■ Task goal: Nothing beyond the line containing "the file. *)" should be printed; print each line exactly from the first line of the listing below through it.

------

(** On a file that loads, a request whose key is stored is answered from the
    cache and any other is computed from the table; its key is stored
    afterwards, next to those that were; the table, once loaded, is that of
    the file. *)
Lemma stats_req_loads (src : Frame) (df : DataFrame) (st : State) (q : Request) :
  load_data_body src = inr df ->
  (forall df0, loaded st = Some df0 -> df0 = df) ->
  (forall payload, cache st !! request_key q = Some payload ->
     fst (stats_req src st q) = JSONResponse payload HIT) /\
  (cache st !! request_key q = None ->
   fst (stats_req src st q)
   = JSONResponse
       {| p_stats := compute df (q_location q) (q_sensor q)
                       (q_start_date q) (q_end_date q) |} MISS) /\
  (forall k, is_Some (cache (snd (stats_req src st q)) !! k)
             <-> is_Some (cache st !! k) \/ k = request_key q) /\
  (forall df0, loaded (snd (stats_req src st q)) = Some df0 -> df0 = df).
Proof.
  intros Hbody Hdf. unfold stats_req, request_key.
  destruct (stats_cases src st (q_location q) (q_sensor q)
              (q_start_date q) (q_end_date q))
    as [(p & Hk & E) | [(e & Hm & Hl & E) | (df1 & st1 & Hm & Hl & E)]].
  - rewrite E. cbn [fst snd]. split; [|split; [|split]].
    + intros payload Hp. congruence.
    + congruence.
    + intros k. split; [auto|]. intros [Hs | ->]; [assumption|]. rewrite Hk. eauto.
    + exact Hdf.
  - exfalso. unfold stats, load_data in E. rewrite Hm, Hl, Hbody in E.
    injection E as E _. unfold JSONResponse in E.
    destruct (json_compliant _); discriminate.
  - assert (df1 = df) as ->.
    { unfold load_data in Hl. destruct (loaded st) as [df0|] eqn:Hl0.
      - injection Hl as <- _. now apply Hdf.
      - rewrite Hbody in Hl. injection Hl as <- _. reflexivity. }
    rewrite E. cbn [fst snd cache loaded]. split; [|split; [|split]].
    + intros payload Hp. congruence.
    + reflexivity.
    + intros k. rewrite lookup_insert.
      destruct (decide (_ = k)) as [<- | Hne]; split; eauto.
      intros [Hs | ->]; [assumption | congruence].
    + now intros df0 [= <-].
Qed.
(** The two views that run the query answer alike for the two users:
    what alice polls about the other user is what that user polls about
    alice, and each is in time order. *)
Lemma get_messages_symmetric {platform : Platform}
  (d : Store) (sa sb : Session) (ua ub : User) :
  current_user d sa = Some ua ->
  current_user d sb = Some ub ->
  get_messages d sa (user_id ub) = get_messages d sb (user_id ua).
Proof.
  intros Ha Hb. unfold get_messages, query_conversation.
  rewrite (login_required_user _ _ _ _ Ha), (login_required_user _ _ _ _ Hb).
  rewrite (get_conversation_swap d (user_id ua) (user_id ub)).
  rewrite (andb_comm (Sql.int64 (user_id ua))). reflexivity.
Qed.

Example get_conversation_store_chat :
  get_conversation store_chat 1 2
  = [chat_row 2 2 1 10 "first"; chat_row 4 1 2 20 "second";
     chat_row 1 1 2 30 "third"]
  /\ get_conversation store_chat 2 1 = get_conversation store_chat 1 2.
Proof. split; reflexivity. Qed.

(** ** The locale selector *)

Lemma consider_result (matchf : string -> string -> bool)
  (accepted : Werkzeug.Accept) (best : option string * Q * Z)
  (server_item : string) :
  fst (fst (Werkzeug.consider matchf accepted best server_item))
  = fst (fst best)
  \/ fst (fst (Werkzeug.consider matchf accepted best server_item))
     = Some server_item.
Proof.
  unfold Werkzeug.consider. destruct best as [[result bq] bs].
  destruct (Werkzeug.best_single_match matchf accepted server_item)
    as [[client quality]|]; [|left; reflexivity].
  destruct (Qle_bool quality 0 || Werkzeug.Qlt_bool quality bq);
    [left; reflexivity|].
  destruct (Werkzeug.Qlt_bool bq quality || (bs <? Werkzeug.specificity client));
    [right | left]; reflexivity.
Qed.

Lemma fold_consider_result (matchf : string -> string -> bool)
  (accepted : Werkzeug.Accept) (matches : list string)
  (best : option string * Q * Z) :
  let r := fold_left (Werkzeug.consider matchf accepted) matches best in
  fst (fst r) = fst (fst best)
  \/ exists m, In m matches /\ fst (fst r) = Some m.
Proof.
  revert best. induction matches as [|m ms IH]; intros best; simpl;
    [left; reflexivity|].
  destruct (IH (Werkzeug.consider matchf accepted best m)) as [H|[x [Hx H]]].
  - destruct (consider_result matchf accepted best m) as [E|E].
    + left. rewrite H. exact E.
    + right. exists m. split; [left; reflexivity|]. rewrite H. exact E.
  - right. exists x. split; [right; exact Hx | exact H].
Qed.

(** [Accept.best_match] answers with the default or with one of the
    offered values. *)
Lemma accept_best_match_range (matchf : string -> string -> bool)
  (accepted : Werkzeug.Accept) (matches : list string)
  (default : option string) :
  Werkzeug.accept_best_match matchf accepted matches default = default
  \/ exists m, In m matches
               /\ Werkzeug.accept_best_match matchf accepted matches default
                  = Some m.
Proof.
  unfold Werkzeug.accept_best_match.
  apply (fold_consider_result matchf accepted matches (default, (-1)%Q, -1)).
Qed.
Lemma started_frame (ins : list input) :
  started (session ins) = true ->
  exists a b port,
    (frame (session ins) = AwaitRunRequest a b port \/
     exists o, frame (session ins) = RunSettled a b port o) /\
    entry_args a = true /\
    state (session ins) = Some (state_of a).
Proof.
  intros Hs. destruct (invariant_session ins) as [_ _ _ _ Har Hst _ Hdo _].
  destruct (frame (session ins)) as [|a cfg bs c|a b|a b|a b port|a b port o];
    simpl in *; unfold started in *;
    try (rewrite Hdo in Hs; discriminate); try congruence.
  - exists a, b, port. auto.
  - exists a, b, port. eauto.
Qed.

(** Before the session has started, and in a session whose boot fails,
    no device is registered, [signalReady()] is not called and no run
    request is sent. *)
Lemma nothing_wired_before_start (ins : list input) :
  started (session ins) = false ->
  filter is_registration (trace (session ins)) = [] /\
  filter is_signalReady (trace (session ins)) = [] /\
  filter is_run_request (trace (session ins)) = [] /\
  List.concat (map transferred (trace (session ins))) = [].
Proof.
  intros Hs.
  rewrite (observe_protocol is_registration ins registration_own).
  rewrite (observe_protocol is_signalReady ins signalReady_own).
  rewrite (observe_protocol is_run_request ins run_request_own).
  rewrite transferred_through_own, (inv_trace _ (invariant_session ins)).
  pose proof (inv_doRun _ (invariant_session ins)) as Hdo.
  unfold started in Hs.
  destruct (frame (session ins)); simpl in *;
    try (rewrite Hdo in Hs; discriminate); repeat split; reflexivity.
Qed.
(** * Age-performance fronts of the road-town race analysis

    A shallow embedding of the computational core of [server.py] and
    [build.py]: the age reducer [get_fastest_at_each_age], the Pareto engine
    [compute_pareto_front], the two metrics [get_pareto_time_at_age] and
    [count_blocking_runners], and the display-name pass of the all-time view.

    Modelling choices.
    - A result row is a Python dict with a fixed set of keys; it is the record
      [runner] below.  Ages are Python [int]s, hence [Z].
    - [time_seconds] is a Python float obtained from a decimal string.  It is
      modelled by an exact rational ([Q]); comparisons are the numeric ones
      ([Qlt], [Qeq]) and rounding is not modelled.
    - [float('inf')] is the extra point [Inf] of the type [bound].
    - Python exceptions are the [Raise] results of the monad [py].
    - The dict [age_groups] is an insertion-ordered association list, because
      [list(age_groups.values())] exposes the insertion order; the dict
      [name_year_counts] is only ever looked up and is a [gmap]. *)

From Stdlib Require Import QArith Lqa.
From stdpp Require Import base option list sorting gmap strings.

Local Open Scope Z_scope.

(** * The program

    ** Python results: values and exceptions *)

Inductive exn : Set := ValueError | KeyError | ZeroDivisionError.

Inductive py (A : Type) : Type :=
  | Ret (a : A)
  | Raise (e : exn).
Arguments Ret {A} a.
Arguments Raise {A} e.

#[global] Instance py_ret : MRet py := @Ret.
#[global] Instance py_bind : MBind py := λ A B f m,
  match m with
  | Ret a => f a
  | Raise e => Raise e
  end.

(** ** Result rows *)

Inductive sex_t : Set := M | F.

Record runner : Type := Runner {
  name : string;
  age : Z;
  sex : sex_t;
  division : string;
  div_place : string;
  time_seconds : Q;
  time_display : string;
  year : string
}.

(** [best_time_so_far]: a float that starts at [float('inf')]. *)
Inductive bound : Type := Inf | Fin (t : Q).

Definition lt_bound (t : Q) (b : bound) : Prop :=
  match b with
  | Inf => True
  | Fin q => (t < q)%Q
  end.

#[global] Instance Qlt_dec : RelDecision Qlt := λ x y,
  match Qlt_le_dec x y with
  | left H => left H
  | right H => right (Qle_not_lt _ _ H)
  end.

#[global] Instance Qeq_dec' : RelDecision Qeq := Qeq_dec.

#[global] Instance lt_bound_dec t b : Decision (lt_bound t b).
Proof. destruct b; simpl; apply _. Defined.

(** ** Python built-ins used by the source *)

(** [not xs] for a list. *)
Definition py_not {A} (xs : list A) : bool :=
  match xs with
  | [] => true
  | _ :: _ => false
  end.

Section builtins.
Context {A K : Type} (lt : relation K) `{!RelDecision lt} (key : A → K).

(** [min(xs, key=key)] keeps the first element whose key is minimal: the
    running best is replaced only by a strictly smaller key. *)
Fixpoint min_from (best : A) (xs : list A) : A :=
  match xs with
  | [] => best
  | x :: xs' => min_from (if decide (lt (key x) (key best)) then x else best) xs'
  end.

Definition py_min (xs : list A) : py A :=
  match xs with
  | [] => Raise ValueError
  | x :: xs' => Ret (min_from x xs')
  end.

(** [max(xs, key=key)]: replaced only by a strictly larger key. *)
Fixpoint max_from (best : A) (xs : list A) : A :=
  match xs with
  | [] => best
  | x :: xs' => max_from (if decide (lt (key best) (key x)) then x else best) xs'
  end.

Definition py_max (xs : list A) : py A :=
  match xs with
  | [] => Raise ValueError
  | x :: xs' => Ret (max_from x xs')
  end.
End builtins.

(** [sorted(xs, key=lambda x: x['age'])]: the stable sort by age.  The stable
    sorted permutation of a list is unique, so the straight insertion sort that
    places an element before the first element of the sorted tail whose key is
    not smaller computes it. *)
Fixpoint insert_by_age (x : runner) (xs : list runner) : list runner :=
  match xs with
  | [] => [x]
  | y :: ys => if decide (age x ≤ age y) then x :: y :: ys else y :: insert_by_age x ys
  end.

Fixpoint sorted_by_age (xs : list runner) : list runner :=
  match xs with
  | [] => []
  | x :: xs' => insert_by_age x (sorted_by_age xs')
  end.

(** [x / y] with [y] an [int]. *)
Definition py_div (x : Q) (y : Z) : py Q :=
  if decide (y = 0) then Raise ZeroDivisionError else Ret (x / inject_Z y)%Q.

(** ** Age reducer *)

Module PyDict.
(** A Python dict keyed by [int]: association list in insertion order, keys
    pairwise distinct. *)
Definition t (V : Type) : Type := list (Z * V).

Fixpoint get {V} (k : Z) (d : t V) : option V :=
  match d with
  | [] => None
  | (k', v) :: d' => if decide (k = k') then Some v else get k d'
  end.

(** [d[k] = v]: overwrite in place when the key is present, else append. *)
Fixpoint set {V} (k : Z) (v : V) (d : t V) : t V :=
  match d with
  | [] => [(k, v)]
  | (k', v') :: d' => if decide (k = k') then (k, v) :: d' else (k', v') :: set k v d'
  end.

Definition values {V} (d : t V) : list V := d.*2.
Definition keys {V} (d : t V) : list Z := d.*1.
End PyDict.

(** One iteration of [for runner in runners] in [get_fastest_at_each_age]. *)
Definition age_groups_step (age_groups : PyDict.t runner) (r : runner) : PyDict.t runner :=
  match PyDict.get (age r) age_groups with
  | None => PyDict.set (age r) r age_groups
  | Some cur =>
      if decide (time_seconds r < time_seconds cur)%Q
      then PyDict.set (age r) r age_groups
      else age_groups
  end.

Definition get_fastest_at_each_age (runners : list runner) : list runner :=
  if py_not runners then []
  else PyDict.values (foldl age_groups_step [] runners).

(** ** Pareto engine *)

(** One iteration of either scan loop: the state is the list appended to and
    [best_time_so_far]. *)
Definition front_step (st : list runner * bound) (r : runner) : list runner * bound :=
  if decide (lt_bound (time_seconds r) st.2)
  then (st.1 ++ [r], Fin (time_seconds r))
  else st.

Definition front_loop (xs : list runner) : list runner :=
  (foldl front_step ([], Inf) xs).1.

Definition compute_pareto_front (runners : list runner) : py (list runner) :=
  if py_not runners then mret []
  else
    fastest ← py_min Qlt time_seconds runners;
    let peak_age := age fastest in
    let sorted_runners := sorted_by_age runners in
    let younger_than_peak := filter (λ r, age r < peak_age) sorted_runners in
    let at_or_older_than_peak := filter (λ r, age r >= peak_age) sorted_runners in
    let pareto := front_loop younger_than_peak in
    let older_pareto := front_loop (reverse at_or_older_than_peak) in
    mret (pareto ++ reverse older_pareto).

(** ** Metrics engine *)

(** [for p in pareto_front: if p['age'] == age: return p['time_seconds']]. *)
Fixpoint exact_match (a : Z) (pareto_front : list runner) : option Q :=
  match pareto_front with
  | [] => None
  | p :: ps => if decide (age p = a) then Some (time_seconds p) else exact_match a ps
  end.

Definition get_pareto_time_at_age (a : Z) (pareto_front : list runner) : py (option Q) :=
  if py_not pareto_front then mret None
  else
    match exact_match a pareto_front with
    | Some t => mret (Some t)
    | None =>
        let younger := filter (λ p, age p < a) pareto_front in
        let older := filter (λ p, age p > a) pareto_front in
        if py_not younger && py_not older then mret None
        else if py_not younger then
          p ← py_min Z.lt age pareto_front; mret (Some (time_seconds p))
        else if py_not older then
          p ← py_max Z.lt age pareto_front; mret (Some (time_seconds p))
        else
          closest_younger ← py_max Z.lt age younger;
          closest_older ← py_min Z.lt age older;
          let age_diff := age closest_older - age closest_younger in
          let time_diff := (time_seconds closest_older - time_seconds closest_younger)%Q in
          let age_offset := a - age closest_younger in
          q ← py_div (time_diff * inject_Z age_offset)%Q age_diff;
          mret (Some (time_seconds closest_younger + q)%Q)
    end.
(** From the top of the loop, [done] set. *)
Lemma run_round clock fuel p lg pr sb rl :
  done p = true →
  transaction_metadata_process_queue p = [] →
  (length (transaction_metadata_queue p) + 6 ≤ fuel)%nat →
  ∃ p',
    run_consumer clock fuel
      {| my := p; pc := at_wait; log := lg;
         processed := pr; submitted := sb; my_reset := rl |}
    = {| my := p'; pc := exited;
         log := lg ++ round_log (transaction_metadata_queue p) (queue_size p);
         processed := pr ++ transaction_metadata_queue p;
         submitted := sb; my_reset := rl |}
    ∧ transaction_metadata_queue p' = []
    ∧ transaction_metadata_process_queue p' = [].
Proof.
  intros Hd Hpq Hfuel. unfold round_log.
  destruct (transaction_metadata_queue p) as [|t q] eqn:Hq.
  - destruct fuel as [|[|[|fuel]]]; simpl in Hfuel; try lia.
    erewrite run_consumer_step by (by apply consumer_step_capture_done).
    erewrite run_consumer_step by apply consumer_step_log.
    erewrite run_consumer_step by (by apply consumer_step_exit).
    rewrite run_consumer_exited by done.
    exists p. rewrite Hd, batch_log_empty, <- !app_assoc, app_nil_r. done.
  - replace fuel
      with (S (S (length (t :: q) + S (S (S (S (fuel - length (t :: q) - 6)))))))
      by (simpl in *; lia).
    erewrite run_consumer_step by (by apply consumer_step_capture).
    erewrite run_consumer_step by apply consumer_step_log.
    rewrite run_consumer_drain by done.
    set (p1 := drain clock (length pr) (t :: q) (set_queues [] (t :: q) p)).
    destruct (drain_fields clock (length pr) (t :: q)
                (set_queues [] (t :: q) p)) as (Hq1 & Hpq1 & Hd1 & _ & Hs1).
    fold p1 in Hq1, Hpq1, Hd1, Hs1. simpl in Hq1, Hd1, Hs1.
    specialize (Hpq1 eq_refl).
    erewrite run_consumer_step by (by apply consumer_step_again).
    erewrite run_consumer_step
      by (apply consumer_step_capture_done; [done|by rewrite Hd1]).
    erewrite run_consumer_step by apply consumer_step_log.
    erewrite run_consumer_step
      by (apply consumer_step_exit; [done|by rewrite Hd1]).
    rewrite run_consumer_exited by done.
    exists p1. simpl. rewrite Hd1, Hd, Hs1, batch_log_empty, <- !app_assoc.
    done.
Qed.
(** * Sondagem-IA: the client-side PDF export pipeline

    A shallow embedding of the code that turns a rendered report into a
    paginated PDF ([handleDownloadReportPDF] in [src/App.tsx] and
    [handleDownloadPDF] in [src/components/ConsolidatedStudentView.tsx]) and of
    the markdown normalizer of [src/App.tsx].

    Conventions.
    - A JavaScript [number] is modelled by an exact rational ([Q]); [Math.floor]
      is [Qfloor].  Rounding of IEEE doubles is not modelled.
    - A JavaScript string is the list of its UTF-16 code units ([list N]).
    - The DOM, the rasteriser and the PDF writer are external: the pipeline is
      run against an explicit world state and an environment that says what the
      external calls answer and which stage raises. *)

From Stdlib Require Import String Ascii NArith ZArith QArith Qround List Sorted Bool Lia Lqa.
From Equations Require Import Equations.
From Stdlib Require Import Permutation DecimalNat.
Import ListNotations.

Open Scope list_scope.
Open Scope Q_scope.

(** ** JavaScript strings *)

Module Js.

(** UTF-16 code units. *)
Definition jsstring : Type := list N.

Definition ofAscii (s : string) : jsstring :=
  map N_of_ascii (list_ascii_of_string s).

End Js.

------

■ Answer to this task:
(** On a file that loads, a request whose key is stored is answered from the
    cache and any other is computed from the table; its key is stored
    afterwards, next to those that were; the table, once loaded, is that of
    the file. *)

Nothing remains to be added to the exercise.